Le 26 juin 2007, l'Office fédéral de la statistique a publié une étude nationale portant sur l'aide sociale pour 2005. Quelque 237'000 personnes ont eu recours à l'assistance durant cette année, ce qui fait 3,3 % de la population et 8 % de plus qu'en 2004 (alors environ 220'000 bénéficiaires représentant 3 % de la population). Malgré – nous dit-on – une amélioration de la situation économique.

L'essentiel est que 43,8 % des bénéficiaires sont étrangers, pour 20,5% du total de la population de référence. Il y a donc une sur-représentation des étrangers de plus du double par rapport à nos compatriotes. Même les médias l'admettent. Tout comme l'admettait déjà l'enquête publiée en 2006 sur la base des données de 2004. Et encore n'existe-t-il aucune statistique séparée portant sur les naturalisés. En outre, les requérants d'asile et les personnes admises provisoirement ne figurent pas dans les statistiques de l'OFS, puisqu'ils relèvent d'un autre régime d'assistance. La réalité est donc pire encore que celle qui ressort de ces statistiques.

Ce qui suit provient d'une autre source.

Lemma put_sink_changes k acts st st' s :
  m_sinkState s !! Z.to_nat k = Some st ->
  pushed acts = [] -> qacts acts (abs st) = Some (abs st') -> grows (buffer_count s k) st st' ->
  changes k acts s (put_sink k st' s).
Proof.
  intros Hst Hp Hq Hg. split; try done; simpl.
  - by rewrite length_insert.
  - rewrite Hp. apply NoDup_nil_2.
  - by rewrite Hp.
  - intros i Hi. by rewrite list_lookup_insert_ne.
  - intros st0 Hst0. rewrite Hst in Hst0. injection Hst0 as <-. exists st'.
    split; [|done]. apply list_lookup_insert_eq. by eapply lookup_lt_Some.
Qed.
Lemma put_sink_steady k st st' s :
  m_sinkState s !! Z.to_nat k = Some st -> pendingBuffers st `prefix_of` pendingBuffers st' ->
  steady k s (put_sink k st' s).
Proof.
  intros Hst Hp. split; [done|]. intros st0 Hst0. rewrite Hst in Hst0. injection Hst0 as <-.
  exists st'. split; [|done]. apply list_lookup_insert_eq. by eapply lookup_lt_Some.
Qed.
Lemma put_sink_moves L k st st' s acts :
  m_sinkState s !! Z.to_nat k = Some st ->
  Forall L acts -> pushed acts = [] -> qacts acts (abs st) = Some (abs st') ->
  grows (buffer_count s k) st st' -> pendingBuffers st `prefix_of` pendingBuffers st' ->
  moves L k s (put_sink k st' s).
Proof.
  intros. split; [by eapply put_sink_steady|]. split; [done|]. exists acts. split; [done|].
  by eapply put_sink_changes.
Qed.
Lemma upd_sink_moves L k f :
  (forall st, abs (f st) = abs st /\ pendingBuffers (f st) = pendingBuffers st) ->
  within (moves L k) (upd_sink k f : T unit).
Proof.
  intros Hf s r s' Hs. apply upd_sink_inv in Hs as (st & _ & Hst & _ & ->).
  destruct (Hf st) as [Ha Hp]. eapply (put_sink_moves _ _ _ _ _ []); [done|constructor|done| | |].
  - simpl. by rewrite Ha.
  - unfold grows. rewrite Hp. lia.
  - by rewrite Hp.
Qed.
Lemma set_status_moves L k v : within (moves L k) (upd_sink k (set_status v) : T unit).
Proof. by apply upd_sink_moves. Qed.
Lemma set_transport_moves L k v : within (moves L k) (upd_sink k (set_transport v) : T unit).
Proof. by apply upd_sink_moves. Qed.
End changes.
#[export] Hint Resolve set_status_moves set_transport_moves : trace.
#[export] Hint Extern 1 (moves _ _ ?s _) => apply keeps_moves; reflexivity : trace.
#[export] Hint Extern 2 (within (moves _ _) _) => apply within_keeps; solve [auto with trace within nocore] : trace.

(** ** The methods *)

(** Bookkeeping only, or event buffers are returned. *)
Abbreviation silent := (moves (fun _ => False)).
Abbreviation posting := (moves (eq Post)).
Lemma changes_on_sink i k acts s s' :
  changes k acts s s' -> on_sink i (if decide (Z.to_nat k = i) then acts else []) s s'.
Proof.
  intros [_ _ _ Hn Hd Hf Ho Hs]. case_decide as Hi.
  - subst i. split; try done. intros st Hst. destruct (Hs st Hst) as (st' & Hst' & Hq & _). eauto.
  - split; [|apply NoDup_nil_2|done..]. intros st Hst. exists st. by rewrite Ho.
Qed.

Record turn_spec (i : nat) (t : turn) S (o : obs) S' (acts : list action) : Prop := {
  ts_on : on_sink i acts (s_trace S) (s_trace S');
  ts_data : data_pushed acts = submitted_by CSTRACE_EVENT_TYPE_DATA i t S S';
  ts_events : event_pushed acts = submitted_by CSTRACE_EVENT_TYPE_EVENT i t S S';
  ts_takes : takes acts = returned_by i t S o;
  ts_clear : Clear ∉ acts;
  ts_lose : Lose ∈ acts -> stopped (s_trace S') /\ ~ stopped (s_trace S);
  ts_once : (loses acts <= 1)%nat;
  ts_client : session_client (s_client S');
  ts_stopped : stopped (s_trace S) -> stopped (s_trace S');
}.

(** Actions of the thread submit and take nothing. *)
Lemma thread_acts acts :
  Forall by_thread acts ->
  data_pushed acts = [] /\ event_pushed acts = [] /\ takes acts = [] /\ Clear ∉ acts.
Proof.
  induction 1 as [|a acts Ha _ (H1 & H2 & H3 & H4)]; [repeat split; by intros ?%not_elem_of_nil|].
  unfold by_thread in Ha. destruct a; try (by naive_solver); repeat split; try done; set_solver.
Qed.
Lemma posting_acts acts : Forall (eq Post) acts -> Forall by_thread acts /\ Lose ∉ acts.
Proof.
  intros Ha. split; [eapply list.Forall_impl; [exact Ha|]; intros a <-; by left|].
  rewrite list.Forall_forall in Ha. intros Hl. by specialize (Ha _ Hl).
Qed.
Lemma if_acts {A} (P : A -> Prop) (b : Prop) `{Decision b} acts :
  Forall P acts -> Forall P (if decide b then acts else []).
Proof. by case_decide. Qed.

(** A turn that only returns event buffers. *)
Lemma posting_spec i k t S o S' :
  posting k (s_trace S) (s_trace S') ->
  session_client (s_client S') ->
  (forall ty, submitted_by ty i t S S' = []) -> returned_by i t S o = [] ->
  exists acts, turn_spec i t S o S' acts.
Proof.
  intros ([Ht _] & _ & acts & Ha & Hc) Hcl Hsub Hret. eexists.
  assert (Hp := if_acts _ (Z.to_nat k = i) _ Ha). apply posting_acts in Hp as [Hp Hl].
  destruct (thread_acts _ Hp) as (H1 & H2 & H3 & H4).
  split; rewrite ?Hsub, ?Hret; try done; [by apply changes_on_sink|rewrite loses_none by done; lia|].
  unfold stopped. by rewrite Ht.
Qed.
Lemma keeps_spec i t S o S' :
  keeps (s_trace S) (s_trace S') -> session_client (s_client S') ->
  (forall ty, submitted_by ty i t S S' = []) -> returned_by i t S o = [] ->
  exists acts, turn_spec i t S o S' acts.
Proof. intros Hk. by apply (posting_spec i 0), keeps_moves. Qed.

(** [client_turn] reports the outcome of its method. *)
Definition observed (r : result outcome) : obs :=
  match r with Val (Wait _) => None | Val (Return v) => Some (Val v) | Fail c => Some (Fail c) end.
Lemma client_turn_eq m s o S' :
  client_turn m s = Some (o, S') ->
  exists r s', m s = Some (r, s') /\ o = observed r /\ S' = mkSys s' (after r).
Proof.
  unfold client_turn. intros Hs.
  destruct (m s) as [[[[c|v]|x] s1]|]; [| | |done]; injection Hs as <- <-; eauto.
Qed.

Ce sujet a déjà fait l'objet d'un texte de notre part, qui portait sur les statistiques 2004 (Etrangers et aide sociale : on commence à lever le voile, bulletin n° 5, août 2006). Nous n'avons rien à modifier à ce texte. Si ce n'est de préciser que la situation a (encore) empiré depuis. Les faits nous ont donc donné raison. Malheureusement.

Il faut agir. Nous avons le droit de nous défendre contre cette emprise, qui pèse lourdement sur les budgets, en plus de nombreux autres effets dévastateurs (augmentation artificielle de la population, donc crise du logement, surcharge des classes d'école, tensions sociales, criminalité, dégradation de l'environnement, etc.). Il est urgent de protéger nos frontières contre les nouveaux arrivants, spécialement de mettre fin au regroupement familial. Et – une bonne fois pour toutes – d'utiliser pleinement, systématiquement, la possibilité prévue par la loi d'expulser les étrangers qui recourent à l'aide sociale pour une période prolongée.

Nous n'avons pas fini de parler de ce problème.